- **Your instructions**: From the entries below, transcribe exactly the lines between the line holding "(** [tryToAddRow] swaps" and the line holding "- rewrite P4, R3.", inclusive; skip all other lines.
+++ Working data +++
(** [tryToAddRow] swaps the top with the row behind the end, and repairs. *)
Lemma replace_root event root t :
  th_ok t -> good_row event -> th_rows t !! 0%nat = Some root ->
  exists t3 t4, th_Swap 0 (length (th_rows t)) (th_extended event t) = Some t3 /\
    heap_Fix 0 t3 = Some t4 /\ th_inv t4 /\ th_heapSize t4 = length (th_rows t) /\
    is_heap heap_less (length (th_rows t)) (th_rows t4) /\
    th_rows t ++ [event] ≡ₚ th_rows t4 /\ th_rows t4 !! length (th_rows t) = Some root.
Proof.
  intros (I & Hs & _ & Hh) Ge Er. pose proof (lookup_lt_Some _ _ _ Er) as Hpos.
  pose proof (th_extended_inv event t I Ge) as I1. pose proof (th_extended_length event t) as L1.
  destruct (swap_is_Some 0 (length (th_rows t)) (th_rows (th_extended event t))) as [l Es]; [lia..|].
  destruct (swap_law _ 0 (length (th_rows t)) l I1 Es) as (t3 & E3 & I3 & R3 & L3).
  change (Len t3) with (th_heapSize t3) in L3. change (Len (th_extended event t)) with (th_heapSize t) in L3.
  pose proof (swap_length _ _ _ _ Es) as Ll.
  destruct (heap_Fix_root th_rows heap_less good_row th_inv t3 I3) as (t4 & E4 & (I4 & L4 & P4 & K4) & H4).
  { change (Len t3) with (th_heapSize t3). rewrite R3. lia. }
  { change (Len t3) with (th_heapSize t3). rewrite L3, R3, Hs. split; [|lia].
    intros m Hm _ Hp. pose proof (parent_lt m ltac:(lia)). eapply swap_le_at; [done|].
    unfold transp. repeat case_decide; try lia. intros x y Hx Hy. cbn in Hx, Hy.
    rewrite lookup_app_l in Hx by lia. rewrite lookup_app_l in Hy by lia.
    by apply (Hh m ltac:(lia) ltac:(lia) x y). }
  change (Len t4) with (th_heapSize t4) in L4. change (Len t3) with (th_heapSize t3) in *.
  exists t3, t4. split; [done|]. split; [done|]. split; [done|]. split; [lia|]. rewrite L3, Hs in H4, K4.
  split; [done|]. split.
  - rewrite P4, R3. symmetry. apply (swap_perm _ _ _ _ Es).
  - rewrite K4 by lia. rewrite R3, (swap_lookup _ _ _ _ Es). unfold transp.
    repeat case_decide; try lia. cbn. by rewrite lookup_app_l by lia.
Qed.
+++
+++ Working data +++
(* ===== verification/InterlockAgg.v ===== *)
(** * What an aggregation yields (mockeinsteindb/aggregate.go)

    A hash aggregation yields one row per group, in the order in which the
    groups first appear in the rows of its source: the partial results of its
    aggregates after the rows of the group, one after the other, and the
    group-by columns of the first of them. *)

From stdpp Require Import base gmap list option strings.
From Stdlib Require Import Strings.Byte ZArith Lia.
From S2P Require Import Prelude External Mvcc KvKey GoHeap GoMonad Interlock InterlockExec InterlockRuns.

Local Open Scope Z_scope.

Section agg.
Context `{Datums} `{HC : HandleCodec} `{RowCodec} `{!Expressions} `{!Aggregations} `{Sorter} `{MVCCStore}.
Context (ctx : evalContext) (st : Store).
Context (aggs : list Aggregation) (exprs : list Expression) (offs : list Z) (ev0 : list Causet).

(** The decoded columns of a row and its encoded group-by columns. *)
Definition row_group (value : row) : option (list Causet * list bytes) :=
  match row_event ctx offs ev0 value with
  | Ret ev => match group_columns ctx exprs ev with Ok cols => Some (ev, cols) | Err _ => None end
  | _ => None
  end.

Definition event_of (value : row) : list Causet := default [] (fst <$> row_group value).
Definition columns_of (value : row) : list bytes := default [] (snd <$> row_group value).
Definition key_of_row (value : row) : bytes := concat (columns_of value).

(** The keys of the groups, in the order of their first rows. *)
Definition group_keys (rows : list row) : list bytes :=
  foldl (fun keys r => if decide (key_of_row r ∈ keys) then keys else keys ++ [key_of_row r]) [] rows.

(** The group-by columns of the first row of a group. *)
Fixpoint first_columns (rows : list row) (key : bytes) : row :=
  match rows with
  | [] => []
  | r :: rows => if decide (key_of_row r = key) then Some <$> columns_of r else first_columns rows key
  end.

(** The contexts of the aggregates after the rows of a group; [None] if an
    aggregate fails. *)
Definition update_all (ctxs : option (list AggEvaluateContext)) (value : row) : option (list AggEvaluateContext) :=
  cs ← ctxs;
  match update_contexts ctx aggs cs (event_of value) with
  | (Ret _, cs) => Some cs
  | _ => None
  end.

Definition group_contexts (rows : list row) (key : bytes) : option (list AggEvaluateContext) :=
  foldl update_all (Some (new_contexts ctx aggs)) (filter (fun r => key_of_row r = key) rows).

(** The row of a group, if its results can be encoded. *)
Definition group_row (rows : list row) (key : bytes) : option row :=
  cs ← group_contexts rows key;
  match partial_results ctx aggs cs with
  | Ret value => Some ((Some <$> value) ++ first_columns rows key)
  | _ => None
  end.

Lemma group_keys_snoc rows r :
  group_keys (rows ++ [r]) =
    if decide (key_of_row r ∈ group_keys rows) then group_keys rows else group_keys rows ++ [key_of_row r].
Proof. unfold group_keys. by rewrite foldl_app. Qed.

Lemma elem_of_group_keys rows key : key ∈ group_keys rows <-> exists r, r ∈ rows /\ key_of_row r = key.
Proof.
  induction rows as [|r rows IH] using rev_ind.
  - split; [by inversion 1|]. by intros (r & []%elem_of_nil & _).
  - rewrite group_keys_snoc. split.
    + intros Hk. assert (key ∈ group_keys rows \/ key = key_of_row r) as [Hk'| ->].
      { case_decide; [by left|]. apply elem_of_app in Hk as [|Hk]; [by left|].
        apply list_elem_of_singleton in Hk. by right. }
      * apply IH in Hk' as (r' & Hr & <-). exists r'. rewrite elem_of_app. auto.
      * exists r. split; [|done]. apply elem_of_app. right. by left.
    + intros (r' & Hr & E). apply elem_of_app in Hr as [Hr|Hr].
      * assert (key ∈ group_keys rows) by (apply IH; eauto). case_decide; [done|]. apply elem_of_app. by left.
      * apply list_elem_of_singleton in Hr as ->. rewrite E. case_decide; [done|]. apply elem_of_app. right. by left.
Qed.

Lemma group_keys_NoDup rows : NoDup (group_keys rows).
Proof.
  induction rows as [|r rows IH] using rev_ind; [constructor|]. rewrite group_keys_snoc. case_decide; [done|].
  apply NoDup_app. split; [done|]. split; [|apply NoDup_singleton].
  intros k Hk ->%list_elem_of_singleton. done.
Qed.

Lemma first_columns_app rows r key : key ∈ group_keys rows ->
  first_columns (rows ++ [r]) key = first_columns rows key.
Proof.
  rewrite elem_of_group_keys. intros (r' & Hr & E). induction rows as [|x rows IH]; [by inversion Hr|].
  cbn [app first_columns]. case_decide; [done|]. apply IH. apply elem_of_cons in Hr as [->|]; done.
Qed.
+++
- **Answer to this task**:
(** [tryToAddRow] swaps the top with the row behind the end, and repairs. *)
Lemma replace_root event root t :
  th_ok t -> good_row event -> th_rows t !! 0%nat = Some root ->
  exists t3 t4, th_Swap 0 (length (th_rows t)) (th_extended event t) = Some t3 /\
    heap_Fix 0 t3 = Some t4 /\ th_inv t4 /\ th_heapSize t4 = length (th_rows t) /\
    is_heap heap_less (length (th_rows t)) (th_rows t4) /\
    th_rows t ++ [event] ≡ₚ th_rows t4 /\ th_rows t4 !! length (th_rows t) = Some root.
Proof.
  intros (I & Hs & _ & Hh) Ge Er. pose proof (lookup_lt_Some _ _ _ Er) as Hpos.
  pose proof (th_extended_inv event t I Ge) as I1. pose proof (th_extended_length event t) as L1.
  destruct (swap_is_Some 0 (length (th_rows t)) (th_rows (th_extended event t))) as [l Es]; [lia..|].
  destruct (swap_law _ 0 (length (th_rows t)) l I1 Es) as (t3 & E3 & I3 & R3 & L3).
  change (Len t3) with (th_heapSize t3) in L3. change (Len (th_extended event t)) with (th_heapSize t) in L3.
  pose proof (swap_length _ _ _ _ Es) as Ll.
  destruct (heap_Fix_root th_rows heap_less good_row th_inv t3 I3) as (t4 & E4 & (I4 & L4 & P4 & K4) & H4).
  { change (Len t3) with (th_heapSize t3). rewrite R3. lia. }
  { change (Len t3) with (th_heapSize t3). rewrite L3, R3, Hs. split; [|lia].
    intros m Hm _ Hp. pose proof (parent_lt m ltac:(lia)). eapply swap_le_at; [done|].
    unfold transp. repeat case_decide; try lia. intros x y Hx Hy. cbn in Hx, Hy.
    rewrite lookup_app_l in Hx by lia. rewrite lookup_app_l in Hy by lia.
    by apply (Hh m ltac:(lia) ltac:(lia) x y). }
  change (Len t4) with (th_heapSize t4) in L4. change (Len t3) with (th_heapSize t3) in *.
  exists t3, t4. split; [done|]. split; [done|]. split; [done|]. split; [lia|]. rewrite L3, Hs in H4, K4.
  split; [done|]. split.
  - rewrite P4, R3. symmetry. apply (swap_perm _ _ _ _ Es).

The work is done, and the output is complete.